第66話 ピタゴロック
「あら、帰ってきたのね。それにしても何日掛かったのかしら?」
「……」
「まだ目が覚めていないようですわね。でも、戻って来れたのならきっとその胸の内に“可能性”を手に入れることが出来たのかもしれませんね」
アキラは最初ロキが消えたと思っていたが、ロキは消えていなかった。降り立った場所から既に試練は始まっていたため、ロキの姿を見失っていただけだ。それでも短くない間待ち続けることが出来るロキも、やはり普通では無いのだろう。
魂魄を高め、それに相応しき自己の精神強度を整えることで開ける道がある。ロキはアキラの魂魄をしっかり昇華されているのを知った時と同じように優しげな笑みを浮かべる。
「ここに魔物は来ませんから安心してお眠りなさい。ただこの試練を乗り越えたから何かが得られるわけでもありません。貴方自身に変化は起こらないでしょうが、気を落とさないでくださいね。でも安心してください“今は”その変化が起こる時ではないだけです」
ロキが意味深げに未来に起こるだろう可能性に胸を躍らせ、今度は本当にその場から消え去っていく。

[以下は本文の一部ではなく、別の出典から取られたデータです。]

(** * Reprojection residual functors of openMVG's bundle adjustment

    Shallow embedding of
    [src/openMVG/sfm/sfm_data_BA_ceres_camera_functor.hpp].

    The four functors are templates over a numeric type [T] that offers
    [+], [-], [*], [/] and the rotation primitive.  The development
    instantiates [T] with the real numbers [R]: every arithmetic step is
    exact, so the theorems speak about the formulas the code evaluates and
    not about the rounding of [double].  One convention of [R] differs from
    IEEE arithmetic and is kept out of the statements by a hypothesis on
    the depth wherever a claim has one: [x / 0] is [0] in [R], where
    [double] yields an infinity or a NaN.

    A parameter block ([const T*]) is a list of scalars read by index; the
    arity of each block (3/4/6/9 intrinsics, 6 extrinsics, 3 point
    coordinates, 2 residuals) is a contract with the caller, and a read
    past the end, undefined in C++, yields [0] here. *)

From Stdlib Require Import Reals List Lra Lia.
Import ListNotations.
Open Scope R_scope.

(** ** Parameter blocks *)

Definition block := list R.

(** [p[i]] *)
Definition rd (p : block) (i : nat) : R := nth i p 0.

(** [&p[i]] *)
Definition offset (p : block) (i : nat) : block := skipn i p.

(** ** The rotation primitive *)

Module ceres.

(** [x . y] on the first three entries. *)
Definition DotProduct (x y : block) : R :=
  rd x 0 * rd y 0 + rd x 1 * rd y 1 + rd x 2 * rd y 2.

(** Modelled from the spec: [ceres::AngleAxisRotatePoint] lives in
    [ceres/rotation.h], which the functor header includes but which is not
    among the sources.  The spec gives Rodrigues' formula: with
    [theta = |w|] and unit axis [a = w / theta], the rotated point is
    [p cos theta + (a x p) sin theta + a (a . p) (1 - cos theta)], and the
    zero-rotation case is guarded by the first-order Taylor approximation
    [p + w x p].  The spec does not give the width of the guard; it is the
    parameter [eps], a bound on the squared angle, only known to be
    nonnegative. *)
Definition AngleAxisRotatePoint (eps : nonnegreal)
    (angle_axis pt : block) : block :=
  let theta2 := DotProduct angle_axis angle_axis in
  if Rlt_dec eps theta2 then
    let theta := sqrt theta2 in
    let costheta := cos theta in
    let sintheta := sin theta in
    let w0 := rd angle_axis 0 / theta in
    let w1 := rd angle_axis 1 / theta in
    let w2 := rd angle_axis 2 / theta in
    let w_cross_pt0 := w1 * rd pt 2 - w2 * rd pt 1 in
    let w_cross_pt1 := w2 * rd pt 0 - w0 * rd pt 2 in
    let w_cross_pt2 := w0 * rd pt 1 - w1 * rd pt 0 in
    let tmp :=
      (w0 * rd pt 0 + w1 * rd pt 1 + w2 * rd pt 2) * (1 - costheta) in
    [ rd pt 0 * costheta + w_cross_pt0 * sintheta + w0 * tmp;
      rd pt 1 * costheta + w_cross_pt1 * sintheta + w1 * tmp;
      rd pt 2 * costheta + w_cross_pt2 * sintheta + w2 * tmp ]
  else
    let w_cross_pt0 := rd angle_axis 1 * rd pt 2 - rd angle_axis 2 * rd pt 1 in
    let w_cross_pt1 := rd angle_axis 2 * rd pt 0 - rd angle_axis 0 * rd pt 2 in
    let w_cross_pt2 := rd angle_axis 0 * rd pt 1 - rd angle_axis 1 * rd pt 0 in
    [ rd pt 0 + w_cross_pt0;
      rd pt 1 + w_cross_pt1;
      rd pt 2 + w_cross_pt2 ].

End ceres.

(** The machine epsilon of [double], [2^-52]: the guard width the
    concrete examples below are evaluated with. *)
Definition double_epsilon : nonnegreal :=
  mknonnegreal (/ 2 ^ 52)
    (Rlt_le _ _ (Rinv_0_lt_compat _ (pow_lt 2 52 Rlt_0_2))).


(** ** The functors

    Each struct stores the observation [m_pos_2dpoint]; its constructor
    copies the two entries of [pos_2dpoint].  [operator()] writes
    [out_residuals] and returns a flag: it is modelled by [call], which
    returns both.  The stages of [operator()] are named after the local
    variables that hold their results. *)

Module ResidualErrorFunctor_Pinhole_Intrinsic.

Record t : Type := mk { m_pos_2dpoint : block }.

「……ぅ……ラ、ラーメンのネギトッピングは……辛すぎる……半分で……半分? ここどこだ?」
アキラはラーメンのネギトッピングは多すぎると常日頃から考えているようだ。意識がはっきりすると、視界にヘルプが出ていた。アキラは自然に読み上げながら立ち上がる。
【HELP】
※セカンドコーズが設定されました。以後、虚構の精神が現れることはありません。
「アニマ修練場に初めて入った時も似たようなの見た記憶が……まぁ二度と出ないって言ってるしいっか。それにしても、あれが虚構の精神? って言うのか、心にぐさりときたな」
今まで深緑と過ごしてきた時間を思い返すと自分が如何に空虚な存在だったかを後悔する。
「そういえば、いつも元気に振る舞ってた深緑はなぜか悲しそうだった……なんで今まで気づかなかったんだ。俺は深緑を守るって言いながら傷つけてばかりいたのか、随分気を回させて……酷い兄貴だったな」
自身の心と向き合い、現実から逃げずに立ち向かう精神を養うのには時間がかかったが、この時をもって本当に現実と向き合う決心が出来たアキラだった。

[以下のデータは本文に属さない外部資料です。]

Lemma filter_all {A} (f : A -> bool) l :
  (forall x, In x l -> f x = true) -> filter f l = l.
Proof.
  induction l as [|x r IH]; intros H; [reflexivity|]. simpl.
  rewrite (H x (or_introl eq_refl)), IH; [reflexivity|].
  intros y Hy. apply H. right. exact Hy.
Qed.

Lemma filter_none {A} (f : A -> bool) l :
  (forall x, In x l -> f x = false) -> filter f l = [].
Proof.
  induction l as [|x r IH]; intros H; [reflexivity|]. simpl.
  rewrite (H x (or_introl eq_refl)), IH; [reflexivity|].
  intros y Hy. apply H. right. exact Hy.
Qed.

Lemma utility_lines_only cols data :
  filter (CreateInvoiceForm.is_type utility) (map (utility_line cols) data)
  = map (utility_line cols) data
  /\ filter (fun item => negb (CreateInvoiceForm.is_type utility item))
            (map (utility_line cols) data) = []
  /\ filter (fun item => negb (CreateInvoiceForm.is_type deposit item))
            (map (utility_line cols) data) = map (utility_line cols) data.
Proof.
  repeat split; [apply filter_all|apply filter_none|apply filter_all];
    intros x Hx; apply in_map_iff in Hx; destruct Hx as [r [E _]]; subst x; reflexivity.
Qed.


Lemma filter_type_of_rest t l :
  filter (CreateInvoiceForm.is_type t)
         (filter (fun item => negb (CreateInvoiceForm.is_type t item)) l) = [].
Proof.
  apply filter_none. intros x Hx. apply filter_In in Hx. destruct Hx as [_ H].
  destruct (CreateInvoiceForm.is_type t x); [discriminate H|reflexivity].
Qed.

(** The items after [fetchUtilities], case by case. *)
Lemma fetchUtilities_items cols m y fails s d :
  CreateInvoiceForm.invoiceItems (fetchUtilities cols m y fails s d)
  = match CreateInvoiceForm.selectedUnitId s with
    | None => CreateInvoiceForm.invoiceItems s
    | Some unit =>
        if fails then CreateInvoiceForm.invoiceItems s
        else match saved_utilities cols unit m y d with
             | [] => CreateInvoiceForm.invoiceItems s
             | data =>
                 filter (fun item => negb (CreateInvoiceForm.is_type utility item))
                        (CreateInvoiceForm.invoiceItems s)
                 ++ map (utility_line cols) data
             end
    end.
Proof.
  unfold fetchUtilities. destruct (CreateInvoiceForm.selectedUnitId s); [|reflexivity].
  destruct fails; [reflexivity|].
  destruct (saved_utilities cols u m y d); reflexivity.
Qed.

Lemma fetchDeposits_items cols fails s d :
  CreateInvoiceForm.invoiceItems (fetchDeposits cols fails s d)
  = match CreateInvoiceForm.selectedUnitId s with
    | None => CreateInvoiceForm.invoiceItems s
    | Some unit =>
        if fails then CreateInvoiceForm.invoiceItems s
        else match saved_deposits cols unit d with
             | [] => CreateInvoiceForm.invoiceItems s
             | data =>
                 filter (fun item => negb (CreateInvoiceForm.is_type deposit item))
                        (CreateInvoiceForm.invoiceItems s)
                 ++ map (deposit_line cols) data
             end
    end.
Proof.
  unfold fetchDeposits. destruct (CreateInvoiceForm.selectedUnitId s); [|reflexivity].
  destruct fails; [reflexivity|].
  destruct (saved_deposits cols u d); reflexivity.
Qed.

Lemma set_invoiceItems_same s :
  set_invoiceItems (CreateInvoiceForm.invoiceItems s) s = s.
Proof. destruct s; reflexivity. Qed.

Lemma set_invoiceItems_twice a b s :
  set_invoiceItems a (set_invoiceItems b s) = set_invoiceItems a s.
Proof. reflexivity. Qed.

(** A fetcher writes [invoiceItems] and no other field. *)
Lemma fetchUtilities_fields cols m y fails s d :
  fetchUtilities cols m y fails s d
  = set_invoiceItems
      (CreateInvoiceForm.invoiceItems (fetchUtilities cols m y fails s d)) s.
Proof.
  unfold fetchUtilities. destruct (CreateInvoiceForm.selectedUnitId s);
    [|symmetry; apply set_invoiceItems_same].
  destruct fails; [symmetry; apply set_invoiceItems_same|].
  destruct (saved_utilities cols u m y d);
    [symmetry; apply set_invoiceItems_same|reflexivity].
Qed.


Lemma saved_utilities_In cols unit m y d r :
  In r (saved_utilities cols unit m y d)
  <-> In r (utilities d)
      /\ utility_unit_id cols (src_id r) = unit
      /\ utility_month cols (src_id r) = m
      /\ utility_year cols (src_id r) = y
      /\ src_status r = saved.
Proof.
  unfold saved_utilities. rewrite filter_In, !andb_true_iff, Nat.eqb_eq, !Z.eqb_eq.
  unfold is_saved. split.
  - intros [H [[[A B] C] D]]. repeat split; try assumption.
    destruct (src_status r); try discriminate D; reflexivity.
  - intros [H [A [B [C D]]]]. rewrite D. repeat split; assumption.
Qed.

Lemma saved_deposits_In cols unit d r :
  In r (saved_deposits cols unit d)
  <-> In r (deposits d)
      /\ deposit_unit_id cols (src_id r) = unit
      /\ src_status r = saved.
Proof.
  unfold saved_deposits. rewrite filter_In, !andb_true_iff, Nat.eqb_eq.
  unfold is_saved. split.
  - intros [H [A D]]. repeat split; try assumption.
    destruct (src_status r); try discriminate D; reflexivity.
  - intros [H [A D]]. rewrite D. repeat split; assumption.
Qed.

「そうだ、ちょっとしか経ってないけど何時間位ここに居たんだ?」
ふと時間が気になり、メニューからクエストを選択して表示する。
エリア:[D]神殿迷宮シーレン
難易度:パイオニア【☆☆☆】
備考:クロス経過時間[14日] ダンジョン経過時間[42日]
踏破条件:アニマ修練場で自身の影を倒し、ボスを攻略する。
「……」
アキラはあまりにも現実を受け入れられいないのか、改めて時間を見直す。
クロス経過時間[14日] ダンジョン経過時間[42日]
「ま、まだアニマ修練場入ってないんだけど……ってか数時間じゃなかったのか!?」
精神を養うには時間が掛かる。既にクロスでは2週間、ダンジョン内では1ヶ月以上経過していた。
「飢餓とかのデバフも無いし……なんでかわかんないけど運がいいと思えばいいのか、複雑だ」
過ぎたことは仕方が無いと考え、方針を決めるために辺りを見回す。
「……あれ、ここ狭くないか?」
アキラは漸く気づいたが、ここは正方形の形をした部屋なだけで特に何も無い。辺りが暗いと感じていたが、実際は光源が無いだけでロキと別れる直後、虚構の精神世界に囚われてしまったせいでとてつもなく広い場所に来たと錯覚していただけなのだ。
(取り敢えず……円盤乗るか)
ここに来た時の足場に飛び乗ると、元の壁画のある八角形の部屋へと戻ってきた。だが、円盤は止まらない。
「あれ? どこ行く?」
そのまま上昇してしまい、ヒューマンを除いた全ての種族が中央に手を伸ばしてる壁画まで連れてこられた。
(た、高いな案外……)
高い所に若干の苦手意識を持ちつつ円盤が止まってしまったことで何か出来ないかを探す。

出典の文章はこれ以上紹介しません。